▶ TASK DESCRIPTION
Only a number is wanted here: the count of lines in the entries below that include the word "Lemma".

Recorded data:
(** *** Any sequence of requests *)
(** Ids that need no escaping, as those the server makes. *)
Definition plainly_named (request : warehouse_env * AuthContext * warehouse_call) : Prop :=
  let '(e, auth, call) := request in
  let p := warehouse_parent (auth_user_id auth) in
  one_word p = Some p
  ∧ match call with
    | Create _ => bare_id warehouses_collection (ve_fresh e) = ve_fresh e
    | Remove req => is_Some (one_word (dw_warehouse_id req))
    | _ => True
    end.
Definition serve (s : store) (request : warehouse_env * AuthContext * warehouse_call) : store :=
  let '(e, auth, call) := request in (run_warehouse pg_invalid_bigint scan injected e auth call s).1.
Definition caller (request : warehouse_env * AuthContext * warehouse_call) : string := auth_user_id request.1.2.
Lemma serve_good s request :
  plainly_named request → warehouses_ok (whs s) → good (warehouse_parent (caller request)) (whs s) (whs (serve s request)).
Proof.
  destruct request as [[e auth] call]. intros [Hp Hc] Hok. unfold serve, caller. cbn [fst snd].
  change (leads (good (warehouse_parent (auth_user_id auth)) (whs s)) (run_warehouse pg_invalid_bigint scan injected e auth call) s).
  destruct call as [req|req|req|v]; cbn [run_warehouse]; apply leads_dropped.
  - by apply create_good.
  - by apply update_good.
  - destruct Hc as [w Hw]. by eapply delete_good.
  - apply leads_keeps; [apply keeps_list|by split].
Qed.
Lemma other_parent u v row : u ≠ v → of_parent (warehouse_parent v) row = true → of_parent (warehouse_parent u) row = false.
Proof.
  intros Hne Hv. apply not_true_is_false. intros Hu. apply of_parent_text in Hv, Hu. rewrite Hv in Hu. injection Hu as Hu. by destruct Hne.
Qed.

▶ SOLUTION TO THIS TASK
2